Wednesday, October 17, 2007

De bugs...oh why?

So, I believe I found an issue with the pthread_create routine. Why do I believe this?

During the course of writing my own userspace heap, I noticed that during multi-threaded test execution I had 1 block being leaked. The block was obviously more than 64b, but less than 128b. I wrote a backtrace routine (described in earlier posts) to try and quickly figure out where the leak was taking place. And here is what I found:

This is where the leak occurs
0x4000dcc4 : call 0x4000076c
0x4000dcc9 : test %eax,%eax

This is the backtrace:
#0 0x4000dc9b in allocate_dtv () from /lib/
#1 0x4000df3c in _dl_allocate_tls () from /lib/
#2 0x441a78e5 in pthread_create@@GLIBC_2.1 () from /lib/tls/
#3 0x0804885a in main () at test.c:59

Valgrind reports a similar issue, so I can't be wrong here, I think.

I write up a bug, detailing this. Response is something along the lines of "nptl has no memory leaks, and valgrind isn't always right. Also, you're using an old version. Please upgrade and rerun test."

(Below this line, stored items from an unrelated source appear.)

Section Worker.
Context (list_policies : string → result (list RetentionPolicy) error)
        (list_chunks : string → result (list ChunkRecord) error)
        (delete_chunk : ChunkRecord → bool)
        (has_audit : bool) (now : Time)
        (cancelled : string → nat → bool).

(** The condition under which the loop body skips the chunk. *)
Definition due (rules : list RetentionPolicy) (c : ChunkRecord) : option RetentionPolicy :=
  match Effective (scope_of c) rules with
  | None => None
  | Some eff =>
      if (MaxAgeDays eff <=? 0)%Z then None
      else if time_is_zero (c_IngestedAt c)
              || (time_sub now (c_IngestedAt c) <=? age_limit (MaxAgeDays eff))%Z then None
      else Some eff
  end.

(** The chunk loop of [sweepTenant]; [i] counts the polls of the context. *)
Fixpoint sweep_chunks (tenantID : string) (rules : list RetentionPolicy) (i : nat)
    (chunks : list ChunkRecord) (res : SweepResult)
  : result unit error * SweepResult * list effect :=
  match chunks with
  | [] => (Ok tt, res, [])
  | c :: rest =>
      if cancelled tenantID i then (Err Cancelled, res, [])
      else
        let res := bump_scanned res in
        match due rules c with
        | None => sweep_chunks tenantID rules (S i) rest res
        | Some eff =>
            let ok := delete_chunk c in
            let '(r, res', effs) := sweep_chunks tenantID rules (S i) rest (bump_expired ok res) in
            (r, res', Deleted c ok
                      :: (if ok && has_audit then [Audited c (MaxAgeDays eff)] else []) ++ effs)
        end
  end.

Definition sweepTenant (tenantID : string) (res : SweepResult)
  : result unit error * SweepResult * list effect :=
  match list_policies tenantID with
  | Err e => (Err e, res, [])
  | Ok rules =>
      if length rules =? 0 then (Ok tt, res, [])
      else match list_chunks tenantID with
           | Err e => (Err e, res, [])
           | Ok chunks => sweep_chunks tenantID rules 1 chunks res
           end
  end.

(** The tenant loop of [Sweep]: one tenant's failure does not stop the others. *)
Fixpoint sweep_tenants (tenants : list string) (res : SweepResult)
  : result unit error * SweepResult * list effect :=
  match tenants with
  | [] => (Ok tt, res, [])
  | t :: rest =>
      if cancelled t 0 then (Err Cancelled, res, [])
      else
        let '(_, res', effs) := sweepTenant t (bump_tenant res) in
        let '(r, res'', effs') := sweep_tenants rest res' in
        (r, res'', effs ++ effs')
  end.

Definition Sweep (tenants : result (list string) error)
  : result unit error * SweepResult * list effect :=
  let res := {| TenantsScanned := 0; ChunksScanned := 0; ChunksExpired := 0; ChunksDeleted := 0 |} in
  match tenants with
  | Err e => (Err e, res, [])
  | Ok ts => sweep_tenants ts res
  end.

(** ** Lemmas *)

Definition applicable (scope : ChunkScope) (p : RetentionPolicy) : Prop :=
  TenantID p = cs_TenantID scope ∧ (0 < MaxAgeDays p)%Z ∧ appliesTo p scope = true.

Definition minimal_in (scope : ChunkScope) (l : list RetentionPolicy) (b : RetentionPolicy) : Prop :=
  b ∈ l ∧ applicable scope b ∧ ∀ p, p ∈ l → applicable scope p → (MaxAgeDays b ≤ MaxAgeDays p)%Z.

Lemma effective_loop_spec scope best policies seen :
  match best with
  | Some b => minimal_in scope seen b
  | None => ∀ p, p ∈ seen → ¬ applicable scope p
  end →
  match effective_loop scope best policies with
  | Some b => minimal_in scope (seen ++ policies) b
  | None => ∀ p, p ∈ seen ++ policies → ¬ applicable scope p
  end.
Proof.
  revert best seen. induction policies as [|p policies IH]; intros best seen Hb; simpl.
  { by rewrite app_nil_r. }
  replace (seen ++ p :: policies) with ((seen ++ [p]) ++ policies) by (by rewrite <- app_assoc).
  assert (Hno : ¬ applicable scope p →
    match best with
    | Some b => minimal_in scope (seen ++ [p]) b
    | None => ∀ q, q ∈ seen ++ [p] → ¬ applicable scope q
    end).
  { intros Hn. unfold minimal_in in *. destruct best; [destruct Hb as (Hb1 & Hb2 & Hb3)|].
    - split_and!; [set_solver +Hb1|done|].
      intros q [Hq|Hq%list_elem_of_singleton]%elem_of_app ?; [auto|by subst].
    - intros q [Hq|Hq%list_elem_of_singleton]%elem_of_app; [auto|by subst]. }
  destruct (negb _ || _) eqn:E1; [apply IH, Hno|].
  { intros (Ht & Hd & _). apply orb_true_iff in E1 as [E1|E1]; [|lia].
    apply negb_true_iff, str_eqb_neq in E1. done. }
  destruct (appliesTo p scope) eqn:E2; simpl; [|apply IH, Hno; by intros (_ & _ & ?); congruence].
  apply orb_false_iff in E1 as [Et%negb_false_iff%str_eqb_eq Ed%Z.leb_gt].
  assert (Hp : applicable scope p) by done.
  destruct best as [b|].
  - destruct Hb as (Hb1 & Hb2 & Hb3). destruct (Z.ltb_spec (MaxAgeDays p) (MaxAgeDays b)); apply IH.
    + split_and!; [set_solver +|done|].
      intros q [Hq|Hq%list_elem_of_singleton]%elem_of_app ?; [|by subst].
      specialize (Hb3 q Hq ltac:(done)). lia.
    + split_and!; [set_solver +Hb1|done|].
      intros q [Hq|Hq%list_elem_of_singleton]%elem_of_app ?; [auto|by subst].
  - apply IH. split_and!; [set_solver +|done|].
    intros q [Hq|Hq%list_elem_of_singleton]%elem_of_app ?; [by destruct (Hb q)|by subst].
Qed.

Lemma Effective_spec scope policies :
  match Effective scope policies with
  | Some b => minimal_in scope policies b
  | None => ∀ p, p ∈ policies → ¬ applicable scope p
  end.
Proof.
  apply (effective_loop_spec scope None policies []). intros p Hp. by apply not_elem_of_nil in Hp.
Qed.

(** The largest number of days whose limit fits in a [time.Duration]. *)
Definition max_days : Z := 106751.

Lemma age_limit_exact d : (0 ≤ d ≤ max_days)%Z → age_limit d = (d * 24 * hour)%Z.
Proof.
  unfold max_days, age_limit, hour, minute, second. intros Hd.
  rewrite (wrap64_id (d * 24)) by (unfold in_int64, int64_min, int64_max; lia).
  apply wrap64_id. unfold in_int64, int64_min, int64_max. lia.
Qed.

(** [time.Sub] saturates, but never across a limit that fits. *)
Lemma past_limit d now' t :
  (0 ≤ d ≤ max_days)%Z →
  (age_limit d <? time_sub now' t)%Z = (d * 24 * hour <? now' - t)%Z.
Proof.
  intros Hd. rewrite age_limit_exact by done. apply eq_true_iff_eq. rewrite !Z.ltb_lt.
  unfold time_sub, int64_min, int64_max, max_days, hour, minute, second in *. lia.
Qed.

(** A chunk is past a rule when the rule applies and its age exceeds the rule's. *)
Definition past (scope : ChunkScope) (now' ingestedAt : Time) (p : RetentionPolicy) : Prop :=
  applicable scope p ∧ (MaxAgeDays p * 24 * hour < now' - ingestedAt)%Z.

Definition sane (l : list RetentionPolicy) : Prop := ∀ p, p ∈ l → (MaxAgeDays p ≤ max_days)%Z.

Lemma minimal_past scope now' t l b :
  minimal_in scope l b → sane l →
  (age_limit (MaxAgeDays b) <? time_sub now' t)%Z = true ↔ ∃ p, p ∈ l ∧ past scope now' t p.
Proof.
  intros (Hb & Ha & Hm) Hs. pose proof (Hs b Hb). destruct Ha as (? & ? & ?).
  rewrite past_limit, Z.ltb_lt by lia. split.
  - intros Hp. by exists b.
  - intros (p & Hp & Hap & Hlt). specialize (Hm p Hp Hap). unfold hour, minute, second in *. lia.
Qed.

Lemma due_spec rules c :
  sane rules →
  is_Some (due rules c) ↔
  c_IngestedAt c ≠ 0%Z ∧ ∃ p, p ∈ rules ∧ past (scope_of c) now (c_IngestedAt c) p.
Proof.
  intros Hs. unfold due. pose proof (Effective_spec (scope_of c) rules) as He.
  destruct (Effective _ _) as [b|].
  - rewrite <- (minimal_past _ now (c_IngestedAt c) _ _ He Hs).
    destruct He as (_ & (_ & Hpos & _) & _). destruct (Z.leb_spec (MaxAgeDays b) 0); [lia|].
    unfold time_is_zero. rewrite Z.leb_antisym.
    destruct (Z.eqb_spec (c_IngestedAt c) 0) as [->|Hn]; simpl.
    + split; [by intros [? ?]|]. by intros [? _].
    + destruct (_ <? _)%Z; simpl; (split; [intros [? ?]|intros [? ?]]); try done.
  - split; [by intros [? ?]|]. intros (_ & p & Hp & Ha & _). by destruct (He p Hp).
Qed.

Lemma sweep_chunks_effects tenantID rules i chunks res c ok :
  Deleted c ok ∈ (sweep_chunks tenantID rules i chunks res).2 →
  c ∈ chunks ∧ ok = delete_chunk c ∧ is_Some (due rules c).
Proof.
  revert i res. induction chunks as [|c0 chunks IH]; intros i res; simpl.
  { by intros ?%not_elem_of_nil. }
  destruct (cancelled tenantID i); [by intros ?%not_elem_of_nil|].
  destruct (due rules c0) as [eff|] eqn:Ed.
  - specialize (IH (S i) (bump_expired (delete_chunk c0) (bump_scanned res))).
    destruct (sweep_chunks _ _ _ _ _) as [[r res'] effs]. simpl in *.
    intros [E|[E|E]%elem_of_app]%elem_of_cons.
    + injection E as -> ->. split_and!; [by left|done|by eexists].
    + destruct (_ && _); [|by apply not_elem_of_nil in E].
      by apply list_elem_of_singleton in E.
    + destruct (IH E) as (? & ? & ?). split_and!; [by right|done|done].
  - intros E. destruct (IH _ _ E) as (? & ? & ?). split_and!; [by right|done|done].
Qed.

Lemma sweep_chunks_complete tenantID rules i chunks res :
  (∀ j, cancelled tenantID j = false) →
  ∃ res' effs, sweep_chunks tenantID rules i chunks res = (Ok tt, res', effs) ∧
    ∀ c, c ∈ chunks → is_Some (due rules c) → Deleted c (delete_chunk c) ∈ effs.
Proof.
  intros Hc. revert i res. induction chunks as [|c0 chunks IH]; intros i res; simpl.
  { do 2 eexists. split; [done|]. by intros c ?%not_elem_of_nil. }
  rewrite Hc. destruct (due rules c0) as [eff|] eqn:Ed.
  - destruct (IH (S i) (bump_expired (delete_chunk c0) (bump_scanned res)))
      as (res' & effs & -> & Hall). do 2 eexists. split; [done|].
    intros c [->|Hin]%elem_of_cons Hd; [by left|]. right. apply elem_of_app. right. auto.
  - destruct (IH (S i) (bump_scanned res)) as (res' & effs & -> & Hall).
    do 2 eexists. split; [done|].
    intros c [->|Hin]%elem_of_cons Hd; [by rewrite Ed in Hd; destruct Hd|auto].
Qed.

(** The rule chosen for a chunk is the strictest one: it is one of the tenant's
    rules that apply, and no applicable rule has a smaller limit; no rule is
    chosen exactly when none applies. *)
Theorem Effective_strictest scope policies :
  match Effective scope policies with
  | Some b => b ∈ policies ∧ applicable scope b ∧
      ∀ p, p ∈ policies → applicable scope p → (MaxAgeDays b ≤ MaxAgeDays p)%Z
  | None => ∀ p, p ∈ policies → ¬ applicable scope p
  end.
Proof. apply Effective_spec. Qed.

BULL! It's not just valgrind reporting this. I see the same issue in my own heap implementation. It is an overlay of the malloc() and free() routines (malloc, free, calloc and realloc to be precise). Open source community, want to know why you have such a bad rep? You believe that because you wrote an ethernet driver, or a RAID array controller, somehow you're untouchable. WRONG. I've written drivers, heaps, userspace apps, cell tower apps, and a whole plethora of things. I don't spout off nonsense to try and get a big e-rection. I actually try and solve problems.


1 comment:

John Carter said...

There are a couple of cases like this around the pthread code...

From what I can see it is "one time allocation" of stuff.

Stuff that could rightfully be declared static (in fact usually the pointers to them are), but since not every program uses that pthread feature they have decided to allocate and initialize on the first use of that feature.

eg. Timers. Not every pthread program uses timers from a timer thread, it creates the timer thread on the first time a thread based timer is created.... AND THEN NEVER DEALLOCATES IT!

Is it a leak? Sure.

Is it a Bad Leak? Nah. Just leaks one thread.

Is it a bug? Nah. There isn't a "I no longer need thread based timers, so stop and deallocate the timer thread" call in POSIX.

I have stumbled across several such "one time allocations" in pthreads.

Think of it as "functional programming style Lazy Allocation and Initialization", but done in C.